■ **To do**: Output exactly the lines that run from the top of the entries to the line holding "st_bindingID : UUID;", including both of those lines.
'''
(* ===== verification/CapitalState.v ===== *)
(** * Capital state (internal/capital/state.go)

    The sealed point-in-time capital view of an account, derived from a
    portfolio projection and the instruments of its open positions, or restored
    from its canonical bytes. *)

From S2P Require Import Prelude GoStd GoText GoTime Externals EconomicId Account Instrument Projection ProjectionPayload.
From S2P Require Import CapitalPolicy.

Local Open Scope go_scope.

Definition capitalStateSchema : string := "capital-state-v1".
Definition capitalStateDomain : string := "capital-state".

Record canonicalState := MkCanonicalState {
  cst_Schema : string;
  cst_AccountID : string;
  cst_BindingID : string;
  cst_PolicyVersion : string;
  cst_ProjectionCheckpointID : string;
  cst_ProjectionChecksum : string;
  cst_AsOf : string;
  cst_Currency : string;
  cst_Cash : string;
  cst_Equity : string;
  cst_LongExposure : string;
  cst_ShortExposure : string;
  cst_GrossExposure : string;
  cst_MaintenanceRequirement : string;
}.

(** The fields of the projection payload the capital state reads. *)
Record payloadPosition := MkPayloadPosition {
  ppos_InstrumentID : string;
  ppos_Open : bool;
  ppos_Quantity : string;
  ppos_MarketValue : string;
}.

Record projectionCapitalPayload := MkProjectionCapitalPayload {
  pcp_CheckpointID : string;
  pcp_AccountID : string;
  pcp_BaseCurrency : string;
  pcp_AsOf : string;
  pcp_Positions : list payloadPosition;
  pcp_Totals_Cash : string;
  pcp_Totals_MarketValue : string;
  pcp_Totals_Equity : string;
}.

Definition formatCapitalTime (value : Time) : string := format_micro (utc_micro value).

Section state.
Context {E : Externals}.
(** [decoder.Decode] into the two structs: the value and the unread rest;
    [None] is an error. Unknown fields are disallowed for the first. *)
Context (decodeCanonicalState : string -> option (canonicalState * string)).
Context (decodeCapitalPayload : string -> option (projectionCapitalPayload * string)).

(** The fields the constructor fills in, and what [seal] adds to them. *)
Record StateFields := MkStateFields {
  st_accountID : UUID;
  st_bindingID : UUID;
  st_policyVersion : string;
  st_projectionCheckpointID : UUID;
  st_projectionChecksum : string;
  st_asOf : Time;
  st_currency : string;
  st_cash : dec;
  st_equity : dec;
  st_longExposure : dec;
  st_shortExposure : dec;
  st_grossExposure : dec;
  st_maintenanceRequirement : dec;
}.

Record State := MkState {
  st_fields :> StateFields;
  st_id : UUID;
  st_canonicalBytes : string;
  st_hash : string;
}.

Definition validCapitalAmount (value : dec) : bool :=
  if negb (Equal value (Round value 12)) then false
  else
    let integer := DecimalString (Truncate (Abs value) 0) in
    (String.length (TrimPrefix integer "-") <=? 26)%nat.

Definition roundCapitalUp (value : dec) (scale : Z) : dec := RoundCeil value scale.

(** ** Sealing *)

Definition state_canonical (state : StateFields) : canonicalState := {|
  cst_Schema := capitalStateSchema; cst_AccountID := uuid_string state.(st_accountID);
  cst_BindingID := uuid_string state.(st_bindingID); cst_PolicyVersion := state.(st_policyVersion);
  cst_ProjectionCheckpointID := uuid_string state.(st_projectionCheckpointID);
  cst_ProjectionChecksum := state.(st_projectionChecksum); cst_AsOf := formatCapitalTime state.(st_asOf);
  cst_Currency := state.(st_currency); cst_Cash := DecimalString state.(st_cash);
  cst_Equity := DecimalString state.(st_equity); cst_LongExposure := DecimalString state.(st_longExposure);
  cst_ShortExposure := DecimalString state.(st_shortExposure);
  cst_GrossExposure := DecimalString state.(st_grossExposure);
  cst_MaintenanceRequirement := DecimalString state.(st_maintenanceRequirement) |}.
(* ===== verification/CapitalMatrix.v ===== *)
(** * The capital replay matrix (internal/capital/matrix.go)

    One scenario assessed at every reviewed capital tier under a scored margin
    profile, and once more under the isolated stress profile. *)

From S2P Require Import Prelude GoStd GoText Externals EconomicId Account Instrument Projection ProjectionPayload.
From S2P Require Import CapitalPolicy CapitalState CapitalAssessment.

Local Open Scope go_scope.

Definition matrixSchema : string := "capital-replay-matrix-v1".
Definition matrixScoredSchema : string := "capital-replay-matrix-scored-v1".
Definition matrixAccountDomain : string := "capital-matrix-account".

(** [hex.DecodeString] succeeds on an even number of hexadecimal digits. *)
Definition isLowerHex (value : string) : bool := hex_decodes value.

Section matrix.
Context {E : Externals}.
Context (decodeCapitalPayload : string -> option (projectionCapitalPayload * string)).

Record MatrixSpec := MkMatrixSpec {
  spec_ScenarioID : string;
  spec_MarketInputDigest : string;
  spec_SimulationPolicyVersion : string;
  spec_Seed : Z;
  spec_AsOf : Time;
}.

Record ScenarioContext := MkScenarioContext {
  ctx_Spec : MatrixSpec;
  ctx_Account : Account;
  ctx_Binding : Binding;
  ctx_Policy : option Policy;
  ctx_Tier : dec;
  ctx_Ordinal : nat;
  ctx_IsStress : bool;
}.

Record Scenario := MkScenario {
  scen_Projection : option PortfolioProjection;
  scen_Instruments : list Instrument;
  scen_ProposedInstrument : Instrument;
  scen_Direction : ExposureDirection;
  scen_ProposedNotional : dec;
  scen_MarketInputDigest : string;
  scen_SimulationPolicyVersion : string;
  scen_Seed : Z;
}.

(** The caller's callback. *)
Definition ScenarioFactory : Type := ScenarioContext -> outcome Scenario.

Record MatrixOutcome := MkMatrixOutcome {
  mo_Ordinal : nat;
  mo_Tier : dec;
  mo_Profile : MarginProfile;
  mo_Environment : AccountEnvironment;
  mo_Account : Account;
  mo_Binding : Binding;
  mo_State : State;
  mo_Assessment : Assessment;
}.

Record MatrixResult := MkMatrixResult {
  mr_Spec : MatrixSpec;
  mr_PolicyVersion : string;
  mr_ScoredProfile : MarginProfile;
  mr_Outcomes : list MatrixOutcome;
  mr_canonicalBytes : string;
  mr_hash : string;
  mr_scoredHash : string;
}.

Definition validateMatrixSpec (spec : MatrixSpec) : outcome unit :=
  reject ((spec.(spec_ScenarioID) ==? "") || (spec.(spec_ScenarioID) !=? TrimSpace spec.(spec_ScenarioID)) ||
          (256 <? String.length spec.(spec_ScenarioID))%nat)
    "canonical scenario ID is required" ;;
  reject (negb (String.length spec.(spec_MarketInputDigest) =? 64)%nat ||
          (ToLower spec.(spec_MarketInputDigest) !=? spec.(spec_MarketInputDigest)) ||
          negb (isLowerHex spec.(spec_MarketInputDigest)))
    "market input digest must be lowercase SHA-256" ;;
  reject ((spec.(spec_SimulationPolicyVersion) ==? "") ||
          (spec.(spec_SimulationPolicyVersion) !=? TrimSpace spec.(spec_SimulationPolicyVersion)) ||
          (256 <? String.length spec.(spec_SimulationPolicyVersion))%nat)
    "simulation policy version is required" ;;
  reject (spec.(spec_Seed) <? 0)%Z "matrix seed cannot be negative" ;;
  reject (IsZeroTime spec.(spec_AsOf) || negb spec.(spec_AsOf).(location_utc) ||
          negb (TimeEqual spec.(spec_AsOf) (TruncateMicro spec.(spec_AsOf))))
    "matrix as-of must use UTC microsecond precision".

(** [fresh] is the identifier [uuid.New()] returns inside [domain.NewAccount]
    and [now] what [time.Now()] returns. *)
Definition matrixAccount (fresh : UUID) (now : Time) (spec : MatrixSpec) (policy : option Policy) (tier : dec)
    (profile : MarginProfile) (environment : AccountEnvironment) (multiplier : dec) : outcome Account :=
  let namespaceDigest :=
    Sum256 (Join [spec.(spec_ScenarioID); Policy_Version policy; MarginProfile_string profile; DecimalString tier;
                  AccountEnvironment_string environment] (String (byte_of 0) EmptyString)) in
  let namespaceSuffix := String.substring 0 24 (EncodeToString namespaceDigest) in
  account ← NewAccount fresh now {|
    acctin_Name := ("capital matrix " +:+ DecimalString tier +:+ " " +:+ MarginProfile_string profile)%string;
    acctin_Environment := environment; acctin_Venue := "internal"; acctin_ExternalAccountID := "";
    acctin_BaseCurrency := Policy_Currency policy;
    acctin_StorageNamespace :=
      (AccountEnvironment_string environment +:+ "/capital-matrix/" +:+ namespaceSuffix)%string;
    acctin_StartingCapital := tier; acctin_BuyingPowerMultiplier := multiplier; acctin_MarginProfile := profile;
    acctin_CreatedBy := "capital-matrix-v1";
    acctin_CreationMetadata :=
      ("{" +:+ dquote +:+ "source" +:+ dquote +:+ ":" +:+ dquote +:+ "capital-matrix-v1" +:+ dquote +:+ "}")%string;
    acctin_CreatedAt := spec.(spec_AsOf) |} ;
  let account := {|
    acct_ID := DeterministicUUID matrixAccountDomain
      [spec.(spec_ScenarioID); Policy_Version policy; AccountEnvironment_string environment;
       MarginProfile_string profile; DecimalString tier];
    acct_Name := account.(acct_Name); acct_Environment := account.(acct_Environment); acct_Venue := account.(acct_Venue);
    acct_ExternalAccountID := account.(acct_ExternalAccountID); acct_BaseCurrency := account.(acct_BaseCurrency);
    acct_StorageNamespace := account.(acct_StorageNamespace); acct_EvidenceClass := account.(acct_EvidenceClass);
    acct_StartingCapital := account.(acct_StartingCapital);
    acct_BuyingPowerMultiplier := account.(acct_BuyingPowerMultiplier);
    acct_MarginProfile := account.(acct_MarginProfile); acct_Status := account.(acct_Status);
    acct_CreatedBy := account.(acct_CreatedBy); acct_CreationMetadata := account.(acct_CreationMetadata);
    acct_CreatedAt := account.(acct_CreatedAt) |} in
  Account_Validate account ;;
  Ok account.

(** ** Canonical bytes *)

Definition canonical_outcome (outcome : MatrixOutcome) : string :=
  json_struct
    [("ordinal", json_nat outcome.(mo_Ordinal)); str "tier" (DecimalString outcome.(mo_Tier));
     str "profile" (MarginProfile_string outcome.(mo_Profile));
     str "environment" (AccountEnvironment_string outcome.(mo_Environment));
     str "evidence_class" outcome.(mo_Account).(acct_EvidenceClass);
     str "storage_namespace" outcome.(mo_Account).(acct_StorageNamespace);
     str "account_id" (uuid_string outcome.(mo_Account).(acct_ID));
     str "binding_id" (uuid_string outcome.(mo_Binding).(bind_ID)); str "state_hash" outcome.(mo_State).(st_hash);
     str "assessment_hash" outcome.(mo_Assessment).(as_hash);
     str "decision" (Decision_string outcome.(mo_Assessment).(as_Decision));
     str "reason" (ReasonCode_string outcome.(mo_Assessment).(as_Reason))].

(** [json.Marshal(result.canonical(schema, outcomes))] *)
Definition canonical_matrix (schema : string) (spec : MatrixSpec) (policyVersion : string) (scored : MarginProfile)
    (outcomes : list MatrixOutcome) : string :=
  json_struct
    [str "schema" schema; str "scenario_id" spec.(spec_ScenarioID);
     str "market_input_digest" spec.(spec_MarketInputDigest);
     str "simulation_policy_version" spec.(spec_SimulationPolicyVersion);
     str "capital_policy_version" policyVersion; str "scored_profile" (MarginProfile_string scored);
     ("seed", json_int spec.(spec_Seed)); str "as_of" (formatCapitalTime spec.(spec_AsOf));
     ("outcomes", json_slice (canonical_outcome <$> outcomes))].

Definition seal_matrix (spec : MatrixSpec) (policyVersion : string) (scored : MarginProfile)
    (outcomes : list MatrixOutcome) : outcome MatrixResult :=
  reject (negb (length outcomes =? 7)%nat) "capital matrix requires seven outcomes" ;;
  let encoded := canonical_matrix matrixSchema spec policyVersion scored outcomes in
  let scoredEncoded := canonical_matrix matrixScoredSchema spec policyVersion scored (take 6 outcomes) in
  Ok {| mr_Spec := spec; mr_PolicyVersion := policyVersion; mr_ScoredProfile := scored; mr_Outcomes := outcomes;
        mr_canonicalBytes := encoded; mr_hash := EncodeToString (Sum256 encoded);
        mr_scoredHash := EncodeToString (Sum256 scoredEncoded) |}.

(** ** RunMatrix *)

(** One iteration of the loop. [proposed] is the instrument of the earlier
    ordinals; the result carries the instrument of this one. *)
Definition run_ordinal (fresh : nat -> UUID) (now : Time) (spec : MatrixSpec) (policy : option Policy)
    (scoredProfile : MarginProfile) (profile : Profile) (factory : ScenarioFactory) (proposed : UUID) (ordinal : nat) :
    outcome (UUID * MatrixOutcome) :=
  let tiers := Policy_Tiers policy in
  let isStress := (ordinal =? length tiers)%nat in
  let index := if isStress then (length tiers - 1)%nat else ordinal in
  tier ← match tiers !! index with Some t => Ok t | None => Panic IndexOutOfRange end ;
  let selectedProfile := if isStress then MarginProfileStressUnlimited else scoredProfile in
  let environment := if isStress then AccountEnvironmentPaperStress else AccountEnvironmentPaperScored in
  let multiplier := if isStress then Zero else profile.(prof_MaximumGross) in
  account ← wrap "run capital matrix ordinal %d account: %w"
    (matrixAccount (fresh ordinal) now spec policy tier selectedProfile environment multiplier) ;
  binding ← wrap "run capital matrix ordinal %d binding: %w"
    (NewBinding now account policy tier selectedProfile spec.(spec_AsOf)) ;
  scenario ← wrap "run capital matrix ordinal %d scenario: %w"
    (factory {| ctx_Spec := spec; ctx_Account := account; ctx_Binding := binding; ctx_Policy := policy;
                ctx_Tier := tier; ctx_Ordinal := ordinal; ctx_IsStress := isStress |}) ;
  reject (negb (some_and (fun p => TimeEqual p.(proj_AsOf) spec.(spec_AsOf)) scenario.(scen_Projection)) ||
          (scenario.(scen_MarketInputDigest) !=? spec.(spec_MarketInputDigest)) ||
          (scenario.(scen_SimulationPolicyVersion) !=? spec.(spec_SimulationPolicyVersion)) ||
          (scenario.(scen_Seed) !=? spec.(spec_Seed)))
    "run capital matrix ordinal %d changed shared replay facts" ;;
  let instrumentID := scenario.(scen_ProposedInstrument).(inst_ID) in
  reject (negb (ordinal =? 0)%nat && ((proposed ==? Nil) || (instrumentID !=? proposed)))
    "run capital matrix ordinal %d changed proposed instrument identity" ;;
  state ← wrap "run capital matrix ordinal %d state: %w"
    (StateFromProjection decodeCapitalPayload account binding policy scenario.(scen_Projection) scenario.(scen_Instruments)) ;
  assessment ← wrap "run capital matrix ordinal %d assessment: %w"
    (Assess {| ain_Account := account; ain_Binding := binding; ain_Policy := policy; ain_State := Some state;
               ain_Instrument := scenario.(scen_ProposedInstrument); ain_Currency := account.(acct_BaseCurrency);
               ain_ScenarioID := spec.(spec_ScenarioID); ain_Direction := scenario.(scen_Direction);
               ain_ProposedNotional := scenario.(scen_ProposedNotional) |}) ;
  Ok (if (ordinal =? 0)%nat then instrumentID else proposed,
      {| mo_Ordinal := ordinal; mo_Tier := tier; mo_Profile := selectedProfile; mo_Environment := environment;
         mo_Account := account; mo_Binding := binding; mo_State := state; mo_Assessment := assessment |}).

Fixpoint run_ordinals (fresh : nat -> UUID) (now : Time) (spec : MatrixSpec) (policy : option Policy)
    (scoredProfile : MarginProfile) (profile : Profile) (factory : ScenarioFactory) (proposed : UUID)
    (ordinals : list nat) : outcome (list MatrixOutcome) :=
  match ordinals with
  | [] => Ok []
  | ordinal :: rest =>
      '(proposed', o) ← run_ordinal fresh now spec policy scoredProfile profile factory proposed ordinal ;
      os ← run_ordinals fresh now spec policy scoredProfile profile factory proposed' rest ;
      Ok (o :: os)
  end.

Definition RunMatrix (fresh : nat -> UUID) (now : Time) (spec : MatrixSpec) (policy : option Policy)
    (scoredProfile : MarginProfile) (factory : option ScenarioFactory) : outcome MatrixResult :=
  wrap "run capital matrix: %w" (validateMatrixSpec spec) ;;
  reject (is_nil policy || is_nil factory) "run capital matrix: policy and scenario factory are required" ;;
  factory ← deref factory ;
  let '(profile, ok) := Policy_Profile policy scoredProfile in
  reject (negb ok || profile.(prof_Unlimited) || (scoredProfile ==? MarginProfileStressUnlimited))
    "run capital matrix: scored profile must be finite and reviewed" ;;
  outcomes ← run_ordinals fresh now spec policy scoredProfile profile factory Nil
               (seq 0 (S (length (Policy_Tiers policy)))) ;
  wrap "run capital matrix: %w" (seal_matrix spec (Policy_Version policy) scoredProfile outcomes).

(** ** Accessors, on a possibly nil result *)

Definition ScoredOutcomes (result : option MatrixResult) : list MatrixOutcome :=
  match result with
  | None => []
  | Some r => if (length r.(mr_Outcomes) <? 6)%nat then [] else take 6 r.(mr_Outcomes)
  end.
Definition StressOutcome (result : option MatrixResult) : option MatrixOutcome :=
  match result with
  | None => None
  | Some r => if negb (length r.(mr_Outcomes) =? 7)%nat then None else r.(mr_Outcomes) !! 6%nat
  end.
Definition MatrixResult_CanonicalBytes (result : option MatrixResult) : string :=
  match result with None => "" | Some r => r.(mr_canonicalBytes) end.
Definition MatrixResult_Hash (result : option MatrixResult) : string :=
  match result with None => "" | Some r => r.(mr_hash) end.
Definition ScoredHash (result : option MatrixResult) : string :=
  match result with None => "" | Some r => r.(mr_scoredHash) end.

End matrix.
'''
■ **Task solution**:
(* ===== verification/CapitalState.v ===== *)
(** * Capital state (internal/capital/state.go)

    The sealed point-in-time capital view of an account, derived from a
    portfolio projection and the instruments of its open positions, or restored
    from its canonical bytes. *)

From S2P Require Import Prelude GoStd GoText GoTime Externals EconomicId Account Instrument Projection ProjectionPayload.
From S2P Require Import CapitalPolicy.

Local Open Scope go_scope.

Definition capitalStateSchema : string := "capital-state-v1".
Definition capitalStateDomain : string := "capital-state".

Record canonicalState := MkCanonicalState {
  cst_Schema : string;
  cst_AccountID : string;
  cst_BindingID : string;
  cst_PolicyVersion : string;
  cst_ProjectionCheckpointID : string;
  cst_ProjectionChecksum : string;
  cst_AsOf : string;
  cst_Currency : string;
  cst_Cash : string;
  cst_Equity : string;
  cst_LongExposure : string;
  cst_ShortExposure : string;
  cst_GrossExposure : string;
  cst_MaintenanceRequirement : string;
}.

(** The fields of the projection payload the capital state reads. *)
Record payloadPosition := MkPayloadPosition {
  ppos_InstrumentID : string;
  ppos_Open : bool;
  ppos_Quantity : string;
  ppos_MarketValue : string;
}.

Record projectionCapitalPayload := MkProjectionCapitalPayload {
  pcp_CheckpointID : string;
  pcp_AccountID : string;
  pcp_BaseCurrency : string;
  pcp_AsOf : string;
  pcp_Positions : list payloadPosition;
  pcp_Totals_Cash : string;
  pcp_Totals_MarketValue : string;
  pcp_Totals_Equity : string;
}.

Definition formatCapitalTime (value : Time) : string := format_micro (utc_micro value).

Section state.
Context {E : Externals}.
(** [decoder.Decode] into the two structs: the value and the unread rest;
    [None] is an error. Unknown fields are disallowed for the first. *)
Context (decodeCanonicalState : string -> option (canonicalState * string)).
Context (decodeCapitalPayload : string -> option (projectionCapitalPayload * string)).

(** The fields the constructor fills in, and what [seal] adds to them. *)
Record StateFields := MkStateFields {
  st_accountID : UUID;
  st_bindingID : UUID;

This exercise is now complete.